Cultura

Pietro Maso: “Il male ero io”. Storia di un omicidio e di una redenzione

Il 16 aprile esce per Mondadori un libro in cui si racconta di come questo ex ragazzo della Verona bene uccise i genitori per ereditare. Ma anche del suo avvicinamento alla fede. Dopo aver scontato 22 dei 30 anni di carcere, il prossimo 15 aprile tornerà libero

Il suo delitto sconvolse l’opinione pubblica per la violenza con cui infierì sui genitori. Il 17 aprile 1991 Pietro Maso massacrò, con l’aiuto di tre amici, Antonio Maso (56 anni) e Rosa Tessari (48 anni) a Montecchia di Crosara (Verona), colpendoli ripetutamente con un tubo di ferro e con altri corpi contundenti. Tutto questo per intascare la sua parte di eredità (Pietro ha due sorelle maggiori, Nadia e Laura). Reo confesso, fu condannato a 30 anni di reclusione, pena scontata in carcere fino a ottobre 2008, quando ottenne la semilibertà.

Oggi Maso ha 41 anni, è sposato, lavora in una ditta milanese che assembla computer e, grazie alll’indulto e agli sconti di pena per buona condotta, il 15 aprile tornerà libero. Il giorno dopo arriverà nelle librerie “Il male ero io” (Mondadori), scritto con la giornalista Raffaella Regoli. Un racconto lucido, in cui il protagonista della vicenda descrive l’omicidio ma anche il periodo che seguì, la vita in carcere e la sua metamorfosi come uomo. Ecco alcune anticipazioni.

”Sono in piedi accanto ai loro corpi. Morti. Una linfa gelata mi è entrata dentro, nelle vene, nelle ossa, nel cervello”. Quasi fredda e distaccata la descrizione dell’assassinio: “Vado in bagno. Devo lavarmi. Apro a manetta l’acqua calda, tengo la testa bassa. Fisso le macchie sul dorso delle mani. E’ sangue. E’ il sangue di mio padre. E’ il sangue di mia madre. Ci è schizzato sopra, sulle dita”. Per questo ragazzo abituato al lusso, alla vita notturna, agli abiti alla moda, l’impatto con il carcere è un trauma: “Chi avrebbe potuto immaginare quello che sarebbe accaduto – spiega – l’omicidio, il carcere. Di lì a poco non avrei avuto neppure un paio di slip per cambiarmi. Per anni ho avuto addosso solo i vestiti unti e consumati che qualche detenuto mi lasciava per pietà”.

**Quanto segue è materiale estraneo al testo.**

(** * House price predictor (app.py): a shallow embedding and its properties

    The program is a Streamlit script.  Each user interaction re-runs the
    script from the top; the script reads two pickled artifacts, renders a
    form, and on submission calls the model once and renders the results.

    The embedding keeps that shape:
    - Python integers are exact ([Z]); the numbers the model returns and the
      script computes with (prices, importances, percentages) are binary64
      floats, Rocq's primitive [float], with their IEEE 754 operations; the
      bathrooms slider, whose values are the halves from 0.5 to 10, is read
      as an exact rational;
    - a [DataFrame] built from a dict of columns is an ordered association
      list (pandas keeps the insertion order of the dict);
    - the script is written in a small monad [App] that threads the list of
      rendered UI elements and ends in a value, a raised [Exception], or
      Streamlit's stop signal;
    - the model object is opaque and is a parameter; the script is written
      over the sort it applies to the importance frame and over the argument
      check of [st.progress], and pandas' [sort_values] is modelled
      separately ([pandas_sort_values]). *)

From Stdlib Require Import ZArith QArith Qpower Qabs Bool String List Permutation Sorted Lia Floats.
From stdpp Require Import base gmap strings list.
Import ListNotations.
Local Open Scope string_scope.
Local Open Scope list_scope.

(** ** Configuration (app.py, lines 6-12) *)

Definition PAGE_TITLE : string := "🏠 Smart House Price Predictor".
Definition PAGE_ICON : string := "🏠".
Definition MODEL_PATH : string := "house_price_model.pkl".
Definition FEATURES_PATH : string := "feature_names.pkl".
Definition MODEL_STD_DEV : Z := 19013.

(** ** Python values and data frames *)

Inductive scalar : Type :=
| PyInt (z : Z)
| PyFloat (q : Q).

(** A frame built from a dict of equally long columns: the columns in
    insertion order, each with its name. *)
Definition DataFrame : Type := list (string * list scalar).

Definition columns (df : DataFrame) : list string := map fst df.

Definition n_rows (df : DataFrame) : option nat :=
  match df with
  | [] => Some 0%nat
  | (_, c) :: rest =>
      if forallb (fun kc => Nat.eqb (length (snd kc)) (length c)) rest
      then Some (length c) else None
  end.

(** ** prepare_input (app.py, lines 43-53) *)

Definition prepare_input
  (bedrooms : Z) (bathrooms : Q) (area age quality garage : Z)
  (neighborhood_encoded : Z) : DataFrame :=
  [ ("BedroomAbvGr", [PyInt bedrooms]);
    ("TotalBathrooms", [PyFloat bathrooms]);
    ("TotalArea", [PyInt area]);
    ("HouseAge", [PyInt age]);
    ("OverallQual", [PyInt quality]);
    ("GarageCars", [PyInt garage]);
    ("Neighborhood_encoded", [PyInt neighborhood_encoded]) ].

(** The seven keys of the dict literal, in the order they are written. *)
Definition INPUT_COLUMNS : list string :=
  [ "BedroomAbvGr"; "TotalBathrooms"; "TotalArea"; "HouseAge";
    "OverallQual"; "GarageCars"; "Neighborhood_encoded" ].

(** ** The form (app.py, lines 68-83) *)

Record IntWidget : Type := mkIntWidget {
  iw_label : string;
  iw_min : Z;
  iw_max : Z;
  iw_value : Z
}.

Record FloatWidget : Type := mkFloatWidget {
  fw_label : string;
  fw_min : Q;
  fw_max : Q;
  fw_value : Q;
  fw_step : Q
}.

Record SelectWidget : Type := mkSelectWidget {
  sw_label : string;
  sw_options : list string
}.

Definition bedrooms_slider : IntWidget := mkIntWidget "Bedrooms" 1 10 3.
Definition bathrooms_slider : FloatWidget :=
  mkFloatWidget "Total Bathrooms" (1 # 2) 10 2 (1 # 2).
Definition area_input : IntWidget := mkIntWidget "Total Area (sqft)" 500 20000 1500.
Definition age_slider : IntWidget := mkIntWidget "House Age (years)" 0 100 10.
Definition quality_slider : IntWidget := mkIntWidget "Overall Quality (1-10)" 1 10 7.
Definition garage_slider : IntWidget := mkIntWidget "Garage Cars" 0 5 2.
Definition neighborhood_select : SelectWidget :=
  mkSelectWidget "Neighborhood" ["Average Area"; "Good Area"; "Premium Area"].

(** What a widget can hand back to the script.  An integer slider or number
    input (step 1) yields an integer between its bounds; the float slider
    yields [min + k * step] between its bounds; the select box yields one of
    its options. *)
Definition int_widget_yields (w : IntWidget) (v : Z) : Prop :=
  (iw_min w <= v <= iw_max w)%Z.

Definition float_widget_yields (w : FloatWidget) (v : Q) : Prop :=
  (fw_min w <= v)%Q /\ (v <= fw_max w)%Q /\
  exists k : Z, (0 <= k)%Z /\ (v == fw_min w + inject_Z k * fw_step w)%Q.

Definition select_widget_yields (w : SelectWidget) (v : string) : Prop :=
  In v (sw_options w).

(** The values the widgets return in one run of the script. *)
Record FormState : Type := mkFormState {
  bedrooms : Z;
  bathrooms : Q;
  area : Z;
  age : Z;
  quality : Z;
  garage : Z;
  neighborhood : string;
  submitted : bool
}.

Definition reachable (f : FormState) : Prop :=
  int_widget_yields bedrooms_slider (bedrooms f) /\
  float_widget_yields bathrooms_slider (bathrooms f) /\
  int_widget_yields area_input (area f) /\
  int_widget_yields age_slider (age f) /\
  int_widget_yields quality_slider (quality f) /\
  int_widget_yields garage_slider (garage f) /\
  select_widget_yields neighborhood_select (neighborhood f).

(** neighborhood_map (line 79): a dict literal; indexing with a key that is
    not in it raises KeyError, here [None]. *)
Definition neighborhood_map : gmap string Z :=
  {[ "Average Area" := 5%Z; "Good Area" := 10%Z; "Premium Area" := 15%Z ]}.

Definition neighborhood_encoded (f : FormState) : option Z :=
  neighborhood_map !! neighborhood f.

Il libro non si ferma alla descrizione di quella notte, ma vuole testimoniare anche la redenzione di Maso e il suo avvicinamento alla fede avvenuti grazie all’incontro con don Guido Todeschini, direttore di Telepace, il primo ad avergli teso una mano in carcere. “Per la prima volta – sottolinea Maso – non sono solo un mostro”. “Io che sono stato schiavo tutta la vita di cose inutili, soldi, donne, gioco, discoteche, non voglio più essere schiavo di nulla”.